ST. LOUIS – Anxiety disorders may be transmitted from one generation to the next by specific family environmental factors such as parental modeling, overcontrolling parental behavior, and family conflict, according to a study presented at the annual conference of the Anxiety Disorders Association of America.

The role of genetics in anxiety is not clear, though it's thought that heredity is a minor player, said Kelly L. Drake, Ph.D., who is among several investigators trying to find answers to this complicated disorder.

A key factor in this parent-to-child psychopathology is anxiety sensitivity (AS), which is based on the belief that internal symptoms of anxiety will have harmful consequences socially, physically, or mentally. “Basically, anxiety sensitivity is the fear of fear,” said Dr. Drake in an interview.

Anxious parents may transmit, verbally or nonverbally, misinformation to their children that can put them at risk for becoming hypersensitive to symptoms of anxiety–racing heart, sweaty palms, and feeling faint–and ultimately for developing full-blown anxiety disorders, said Dr. Drake, senior research program coordinator in the department of psychiatry and behavioral sciences at Johns Hopkins University, Baltimore.

Child anxiety disorders occur in about 10% of youth and are associated with significant impairment in functioning, she explained.

“These children often are misdiagnosed and therefore undertreated, and they tend to overutilize medical services,” Dr. Drake said.

Known risk factors for childhood anxiety disorders include parent psychopathology; increased rates of anxiety disorders and somatic symptoms in children of anxious or depressed parents; a moderate genetic heritability; and parent anxiety sensitivity, Dr. Drake said.

Potential mediators of childhood anxiety include child anxiety sensitivity, which is predicted by parental anxiety sensitivity; and family environment, including threatening, hostile, or rejecting parenting styles, she said, adding that parents of anxious children often are described as anxious, controlling, overprotective, affectionless, and demanding.

Also, child anxiety is related to family environments with greater conflict, less cohesion, and poor communication.

Dr. Drake set out to test two hypotheses:

▸ Child anxiety will be influenced by parental AS and anxiety-based psychopathology, depending on the level of the child's AS.

▸ Child anxiety will be influenced by parental AS and anxiety-based psychopathology, depending on the levels of family expressiveness, conflict, independence, and control.

The study involved a multiethnic community sample of 157 youth-parent dyads. The youths ranged in age from 7 to 18 years and 60% were female. More than three-quarters of the parents were women. Mean family income was $53,000. Three-quarters of the study group were European American.

Child and parent measures were derived using the Child Anxiety Sensitivity Index, the Multidimensional Anxiety Scale for Children, the Anxiety Sensitivity Index, the Symptom Checklist-90-Revised, and the Family Environment Scale.

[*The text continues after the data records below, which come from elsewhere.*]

(* ===== verification/Handle.v ===== *)
(** * The class [handle]: the members every handle class inherits

    src/include/uvcc/handle-base.hpp: the accessors, which go through the virtual
    functions of the class' [uv_interface], and the status they leave behind. *)

From Stdlib Require Import ZArith Lia.
From stdpp Require Import base gmap list strings option.
From S2P Require Import Prelude World Objects Ledger Wp Refs Release Rules.

Local Open Scope Z_scope.

(** Conversion of an integer to [int] (two's complement, 32 bits). *)
Definition int32 (z : Z) : Z := (z + 2^31) mod 2^32 - 2^31.

(** Field updates of the libuv handle structure *)
Definition set_uh_data (d : Z) (u : uv_handle_t) : uv_handle_t :=
  {| uh_type := uh_type u; uh_loop := uh_loop u; uh_data := d;
     uh_queue_size := uh_queue_size u; uh_ipc := uh_ipc u; uh_signum := uh_signum u;
     uh_pid := uh_pid u; uh_result := uh_result u; uh_path := uh_path u |}.

(** [UV_HANDLE_TYPE_MAP] of uv.h, with the library's own cases around it. *)
Definition type_name_of (t : uv_handle_type) : string :=
  match t with
  | UV_UNKNOWN_HANDLE => "UNKNOWN" | UV_ASYNC => "async" | UV_CHECK => "check"
  | UV_FS_EVENT => "fs_event" | UV_FS_POLL => "fs_poll" | UV_HANDLE => "handle"
  | UV_IDLE => "idle" | UV_NAMED_PIPE => "pipe" | UV_POLL => "poll"
  | UV_PREPARE => "prepare" | UV_PROCESS => "process" | UV_STREAM => "stream"
  | UV_TCP => "tcp" | UV_TIMER => "timer" | UV_TTY => "tty" | UV_UDP => "udp"
  | UV_SIGNAL => "signal" | UV_FILE => "file"
  end.

Section handle.
Context `{E : Env}.

(** A member that is a libuv call whose status is kept: [uv_status(::uv_f(handle, ..))]. *)
Definition handle_call (h : loc) (f : uvfn) (rest : list uvarg) : M Z :=
  z ← uv_call f (V_handle (Some h) :: rest); handle_uv_status h z.

(** The same with one output parameter, which has the value [v] before the call. *)
Definition handle_call_out (h : loc) (f : uvfn) (v : Z) : M Z :=
  r ← uv_call_out f [V_handle (Some h)];
  _ ← handle_uv_status h (fst r);
  mret (default v (head (snd r))).

(** ** [uv_interface] *)

(** [type]: the files have no libuv handle type. *)
Definition uv_interface_type (h : loc) : M uv_handle_type :=
  i ← get_h h;
  mret (match h_iface i with If_file => UV_FILE | _ => uh_type (h_uv i) end).

Definition uv_interface_is_active (h : loc) : M Z :=
  i ← get_h h;
  match h_iface i with
  | If_file => mret 0
  | _ => uv_call f_is_active [V_handle (Some h)]
  end.

Definition uv_interface_is_closing (h : loc) : M Z :=
  i ← get_h h;
  match h_iface i, h_props i with
  | If_file, P_file _ f => mret (fi_closing f)
  | If_file, _ => undefined UB_type
  | _, _ => uv_call f_is_closing [V_handle (Some h)]
  end.

(** [fileno(void*, uv_os_fd_t&)]: the status and the value of the output parameter. *)
Definition uv_interface_fileno (h : loc) : M (Z * Z) :=
  i ← get_h h;
  match h_iface i with
  | If_file =>
      let fd := int32 (uh_result (h_uv i)) in
      mret (if fd =? -1 then UV_EBADF else 0, fd)
  | _ =>
      r ← uv_call_out f_fileno [V_handle (Some h)];
      mret (fst r, default (-1) (head (snd r)))
  end.

Definition uv_interface_has_ref (h : loc) : M Z :=
  i ← get_h h;
  match h_iface i with
  | If_file => mret 0
  | _ => uv_call f_has_ref [V_handle (Some h)]
  end.

(** ** The members of [handle] *)

Definition id (h : option loc) : Z := default 0 h.
Definition nrefs (h : loc) : M Z := i ← get_h h; mret (h_refs i).
Definition uv_status (h : loc) : M Z := i ← get_h h; mret (h_uv_error i).
Definition on_destroy_set (h : loc) (f : cb) : M unit := mod_h h (set_h_destroy f).
Definition type_name (h : loc) : M string :=
  t ← uv_interface_type h; mret (type_name_of t).
Definition data_get (h : loc) : M Z := i ← get_h h; mret (uh_data (h_uv i)).
Definition data_set (h : loc) (d : Z) : M unit := mod_h h (set_h_uv (set_uh_data d)).

(** [uv::loop loop() const]: a new variable for the loop. *)
Definition handle_loop (h : loc) : M (option loc) :=
  lo ← uv_interface_loop h; adopt_new TL lo.

(** [attached(bool)] calls libuv whatever the class is; [attached()] asks the interface. *)
Definition set_attached (h : loc) (state : bool) : M unit :=
  _ ← uv_call (if state then f_ref else f_unref) [V_handle (Some h)]; mret tt.
Definition attached (h : loc) : M bool := z ← uv_interface_has_ref h; mret (negb (z =? 0)).

Definition is_active (h : loc) : M Z :=
  z ← uv_interface_is_active h; handle_uv_status h z.
Definition is_closing (h : loc) : M Z :=
  z ← uv_interface_is_closing h; handle_uv_status h z.

Definition fileno (h : loc) : M Z :=
  r ← uv_interface_fileno h; _ ← handle_uv_status h (fst r); mret (snd r).

(** [operator uv_t*]: null for a file. *)
Definition to_uv_handle (h : loc) : M (option loc) :=
  t ← uv_interface_type h; mret (if decide (t = UV_FILE) then None else Some h).

(** [operator bool]: [uv_handle and uv_status() >= 0] *)
Definition handle_bool (ho : option loc) : M bool :=
  match ho with
  | Some h => z ← uv_status h; mret (0 <=? z)
  | None => mret false
  end.
End handle.

(** ** What the members guarantee *)

(** The conversion keeps the values an [int] has. *)
Lemma int32_id z : - 2^31 ≤ z < 2^31 → int32 z = z.
Proof. intros H. unfold int32. rewrite Z.mod_small by lia. lia. Qed.
Lemma int32_range z : - 2^31 ≤ int32 z < 2^31.
Proof. unfold int32. pose proof (Z.mod_pos_bound (z + 2^31) (2^32)). lia. Qed.

(** Names determine types. *)
Lemma type_name_of_inj t t' : type_name_of t = type_name_of t' → t = t'.
Proof. destruct t, t'; cbn; intros; congruence. Qed.

Section props.
Context `{E : Env} `{EO : !EnvOk}.

Lemma wp_handle_call h f rest F X (Q : Z → world → Prop) w :
  Inv F X w → live F w (TH h) → (∀ z w', wsame w w' → Q z w') →
  wp (handle_call h f rest) Q w.
Proof.
  intros I L HQ. unfold handle_call. wp_struct. apply wp_uv_call. intros z w1 S.
  rewrite S in I. rewrite (wsame_sim _ _ S) in L. eapply wp_h_status; [done..|].
  intros w2 S2. apply HQ. by etrans.
Qed.

Lemma wp_handle_call_out h f v F X (Q : Z → world → Prop) w :
  Inv F X w → live F w (TH h) → (∀ z w', wsame w w' → Q z w') →
  wp (handle_call_out h f v) Q w.
Proof.
  intros I L HQ. unfold handle_call_out. wp_struct. apply wp_uv_call_out. intros r w1 S.
  rewrite S in I. rewrite (wsame_sim _ _ S) in L. wp_struct. eapply wp_h_status; [done..|].
  intros w2 S2. apply wp_ret, HQ. by etrans.
Qed.
End props.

Participants were asked to complete questionnaires independently and return them to the investigators. The response rate was 10.2%.

The results suggested that child AS mediates the relationship between parent psychopathology and child anxiety but does not mediate the relation between parental AS and child anxiety. Second, family conflict and control mediate the relationship between parental psychopathology and child anxiety and also between parental AS and child anxiety, Dr. Drake said.

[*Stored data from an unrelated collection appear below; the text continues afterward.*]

(* ===== verification/ReqFs.v ===== *)
(** * File system requests

    src/include/uvcc/request-fs.hpp: twenty request classes, whose [run] members and callbacks
    share one protocol. A request without a callback runs synchronously; one with a callback
    takes a reference to every object it works on, which the callback gives back. *)

From Stdlib Require Import ZArith Lia.
From stdpp Require Import base gmap list strings option.
From S2P Require Import Prelude World Objects Ledger Wp Refs Release Rules HRules.
From S2P Require Import ReqStream Buffer Handle Io.

Local Open Scope Z_scope.

(** ** Properties of the request classes *)

Definition fs_set_file (uh : option loc) (p : rprops) : rprops :=
  match p with R_fs own _ ub off ps uo => R_fs own uh ub off ps uo | _ => p end.
Definition fs_set_buf (ub : option loc) (p : rprops) : rprops :=
  match p with R_fs own uh _ off ps uo => R_fs own uh ub off ps uo | _ => p end.
Definition fs_set_offset (off : Z) (p : rprops) : rprops :=
  match p with R_fs own uh ub _ ps uo => R_fs own uh ub off ps uo | _ => p end.
Definition fs_set_pending (ps : Z) (p : rprops) : rprops :=
  match p with R_fs own uh ub off _ uo => R_fs own uh ub off ps uo | _ => p end.
Definition fs_set_out (uo : option loc) (p : rprops) : rprops :=
  match p with R_fs own uh ub off ps _ => R_fs own uh ub off ps uo | _ => p end.
Definition fs_set_own (p : rprops) : rprops :=
  match p with R_fs _ uh ub off ps uo => R_fs true uh ub off ps uo | _ => p end.

Definition set_ur_fs (t : uv_fs_type) (u : uv_req_t) : uv_req_t :=
  {| ur_type := UV_FS; ur_fs_type := t; ur_data := ur_data u; ur_handle := ur_handle u;
     ur_send_handle := ur_send_handle u; ur_loop := ur_loop u; ur_result := ur_result u;
     ur_path := ur_path u; ur_addrinfo := ur_addrinfo u |}.

Section fs.
Context `{E : Env}.

Definition mod_rprops (r : loc) (f : rprops → rprops) : M unit :=
  mod_r r (λ i, set_r_props (f (r_props i)) i).

(** The constructors: [instance::create()] and [init< _UV_FS_TYPE_ >()]. *)
Definition fs_new (t : uv_fs_type) : M loc :=
  r ← request_create (R_fs false None None 0 0 None);
  mod_r r (set_r_uv (set_ur_fs t));;
  mod_rprops r fs_set_own;;
  mret r.

Definition fs_type (r : loc) : M uv_fs_type := i ← get_r r; mret (ur_fs_type (r_uv i)).
Definition fs_loop (r : loc) : M (option loc) :=
  i ← get_r r; adopt_new TL (ur_loop (r_uv i)).
Definition on_request (r : loc) (c : cb) : M unit := mod_r r (set_r_request_cb c).

Definition req_cleanup (r : loc) : M unit :=
  _ ← uv_call f_fs_req_cleanup [V_req (Some r)]; mret tt.

Fixpoint toks_ref (l : list token) : M unit :=
  match l with [] => mret tt | t :: l' => tok_ref t;; toks_ref l' end.
Fixpoint toks_unref (l : list token) : M unit :=
  match l with [] => mret tt | t :: l' => tok_unref t;; toks_unref l' end.

(** The body of [run] after the request has been cleaned up: [toks] are the objects the
    request works on and the request itself; [sync] and [async] are the writes to the
    properties, [before] and [undo] what else happens before the asynchronous call and when it is
    refused. *)
Definition fs_run (r : loc) (t : uv_fs_type) (toks : list token) (sync async : rprops → rprops)
    (mid_sync before undo : M unit) (f : uvfn) (args : list uvarg) : M Z :=
  i ← get_r r;
  match r_request_cb i with
  | None =>
      mod_rprops r sync;;
      mid_sync;;
      z ← uv_call f (args ++ [V_nullcb]);
      request_uv_status r z
  | Some _ =>
      toks_ref toks;;
      mod_rprops r async;;
      before;;
      _ ← request_uv_status r 0;
      uv_ret ← uv_submit f (args ++ [V_cb (cb_fs t)]) (cb_fs t) r toks;
      when (uv_ret <? 0) (
        _ ← request_uv_status r uv_ret;
        undo;;
        toks_unref toks);;
      mret uv_ret
  end.

(** A request on a path. *)
Definition path_run (r : loc) (t : uv_fs_type) (prep : rprops → rprops) (f : uvfn)
    (l : loc) (rest : list uvarg) : M Z :=
  req_cleanup r;;
  fs_run r t [TR r] prep prep (mret tt) (mret tt) (mret tt) f
    (V_loop (Some l) :: V_req (Some r) :: rest).

(** A request on an open file. *)
Definition file_run (r h : loc) (t : uv_fs_type) (prep : rprops → rprops)
    (mid : M unit) (f : uvfn) (rest : list uvarg) : M Z :=
  i ← get_h h;
  fs_run r t [TH h; TR r] prep prep mid mid (mret tt) f
    (V_loop (uh_loop (h_uv i)) :: V_req (Some r) :: V_int (int32 (uh_result (h_uv i))) :: rest).

(** [if (_offset < 0) _offset = lseek64(fd, 0, SEEK_CUR)] *)
Definition current_offset (h : loc) (offset : Z) : M Z :=
  if offset <? 0 then fd ← file.fd h; uv_call f_lseek64 [V_int fd; V_int 0; V_int 1]
  else mret offset.

(** ** The callbacks: the status, the guards in the order of their declaration, the client's
    function *)

Definition fs_status (r : loc) : M rinst :=
  i ← get_r r;
  mod_r r (set_r_error (int32 (ur_result (r_uv i))));;
  get_r r.

(** [if (cb) cb(request)] *)
Definition call_fs_cb (r : loc) : M unit :=
  i ← get_r r;
  match r_request_cb i with Some f => call_request_cb r f [] | None => mret tt end.

(** [if (cb) cb(request, buffer(uv_buf, adopt_ref)); else uv_buf->unref();] *)
Definition call_fs_buf_cb (r : loc) : M unit :=
  i ← get_r r;
  match r_props i with
  | R_fs _ _ ub _ _ _ =>
      match r_request_cb i with
      | Some f => call_request_cb r f [A_ptr (PB ub)]
      | None => b ← deref ub; buffer_unref b
      end
  | _ => undefined UB_type
  end.

Definition path_cb (r : loc) : M unit :=
  _ ← fs_status r;
  finally (call_fs_cb r) (request_unref r).

Definition file_cb (r : loc) : M unit :=
  i ← fs_status r;
  match r_props i with
  | R_fs _ uh _ _ _ _ =>
      h ← deref uh;
      finally (finally (call_fs_cb r) (request_unref r)) (handle_unref h)
  | _ => undefined UB_type
  end.

(** ... of the classes that have a [run] on a path and one on a file. *)
Definition path_or_file_cb (r : loc) : M unit :=
  i ← fs_status r;
  match r_props i with
  | R_fs _ (Some h) _ _ _ _ =>
      finally (finally (call_fs_cb r) (request_unref r)) (handle_unref h)
  | R_fs _ None _ _ _ _ => finally (call_fs_cb r) (request_unref r)
  | _ => undefined UB_type
  end.

(** [write_queue_size += d] with [std::size_t] arithmetic. *)
Definition add_wqs (h : loc) (d : Z) : M unit :=
  mod_file h (λ f, set_wqs (w64 (fi_wqs f + d)) f).
End fs.

(** ** The classes *)

Module close.
Section close.
Context `{E : Env}.
Definition new : M loc := fs_new UV_FS_CLOSE.

Definition run (r h : loc) : M Z :=
  req_cleanup r;;
  mod_file h (set_closing 1);;
  file_run r h UV_FS_CLOSE (fs_set_file (Some h)) (_ ← io.read_stop h; mret tt) f_fs_close [].

Definition close_cb (r : loc) : M unit := file_cb r.
End close.
End close.

Module read.
Section read.
Context `{E : Env}.
Definition new : M loc := fs_new UV_FS_READ.

Definition run (r h b : loc) (offset : Z) : M Z :=
  req_cleanup r;;
  off ← current_offset h offset;
  i ← get_h h;
  bufs ← get_b b;
  fs_run r UV_FS_READ [TH h; TB b; TR r]
    (λ p, fs_set_offset off (fs_set_file (Some h) p))
    (λ p, fs_set_offset off (fs_set_buf (Some b) (fs_set_file (Some h) p)))
    (mret tt) (mret tt) (mret tt) f_fs_read
    [V_loop (uh_loop (h_uv i)); V_req (Some r); V_int (int32 (uh_result (h_uv i)));
     V_bufs (b_bufs bufs) (Z.of_nat (length (b_bufs bufs))); V_int off].

Definition read_cb (r : loc) : M unit :=
  i ← fs_status r;
  match r_props i with
  | R_fs _ uh _ _ _ _ =>
      h ← deref uh;
      finally (finally (call_fs_buf_cb r) (request_unref r)) (handle_unref h)
  | _ => undefined UB_type
  end.

Definition offset (r : loc) : M Z :=
  i ← get_r r;
  match r_props i with R_fs _ _ _ off _ _ => mret off | _ => undefined UB_type end.
End read.
End read.

Module fs_write.
Section fs_write.
Context `{E : Env}.
Definition new : M loc := fs_new UV_FS_WRITE.

(** [for (i = 0; i < buf_count; ++i) wr_size += _buf.len(i);] *)
Definition wr_size (bufs : list (Z * Z)) : Z := total_buf_len (snd <$> bufs).

Definition run (r h b : loc) (offset : Z) : M Z :=
  req_cleanup r;;
  off ← current_offset h offset;
  i ← get_h h;
  bufs ← get_b b;
  let n := wr_size (b_bufs bufs) in
  fs_run r UV_FS_WRITE [TH h; TB b; TR r]
    (λ p, fs_set_offset off (fs_set_file (Some h) p))
    (λ p, fs_set_pending n (fs_set_offset off (fs_set_buf (Some b) (fs_set_file (Some h) p))))
    (mret tt) (add_wqs h n) (add_wqs h (- n)) f_fs_write
    [V_loop (uh_loop (h_uv i)); V_req (Some r); V_int (int32 (uh_result (h_uv i)));
     V_bufs (b_bufs bufs) (Z.of_nat (length (b_bufs bufs))); V_int off].

Definition try_write (r h b : loc) (offset : Z) : M Z :=
  req_cleanup r;;
  q ← write_queue_size h;
  if negb (q =? 0) then request_uv_status r UV_EAGAIN
  else
    off ← current_offset h offset;
    mod_rprops r (λ p, fs_set_offset off (fs_set_file (Some h) p));;
    i ← get_h h;
    bufs ← get_b b;
    z ← uv_call f_fs_write
      [V_loop (uh_loop (h_uv i)); V_req (Some r); V_int (int32 (uh_result (h_uv i)));
       V_bufs (b_bufs bufs) (Z.of_nat (length (b_bufs bufs))); V_int off; V_nullcb];
    request_uv_status r z.

Definition write_cb (r : loc) : M unit :=
  i ← fs_status r;
  match r_props i with
  | R_fs _ uh _ _ ps _ =>
      h ← deref uh;
      finally (finally (add_wqs h (- ps);; call_fs_buf_cb r) (request_unref r)) (handle_unref h)
  | _ => undefined UB_type
  end.
End fs_write.
End fs_write.

Module sync.
Section sync.
Context `{E : Env}.
Definition new : M loc := fs_new UV_FS_FSYNC.
Definition run (r h : loc) (flush_all_metadata : bool) : M Z :=
  req_cleanup r;;
  file_run r h UV_FS_FSYNC (fs_set_file (Some h)) (mret tt)
    (if flush_all_metadata then f_fs_fsync else f_fs_fdatasync) [].
Definition sync_cb (r : loc) : M unit := file_cb r.
End sync.
End sync.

She proposes that information transmission and parental modeling are the primary ways anxiety disorders are passed from parent to child.

“It's possible that parents might transmit information to a child verbally or nonverbally indicating the dangerousness of anxiety symptoms. Children may internalize that and begin to fear their own symptoms of anxiety and that can put them at risk for developing excessive levels of anxiety,” she said.

In addition, a parent may model anxious behavior; for example, refusing to go to work because of a report that has to be presented to the boss. “It's demonstrating avoidance behavior in front of the child and teaching the child to avoid frightening, challenging, or stressful situations,” Dr. Drake said.

One approach to interrupting this anxiety cycle is to educate parents about the nature of AS to eliminate the erroneous assumption that symptoms of anxiety will have harmful consequences, she explained.

“Clinicians can intervene with anxious parents to limit transmission of maladaptive beliefs and ineffective coping strategies,” she said, adding that parents can be taught adaptive coping skills to enhance modeling of successful coping and approach behavior.

Finally, the study suggests that certain family factors, such as conflict and control, also are associated with anxiety.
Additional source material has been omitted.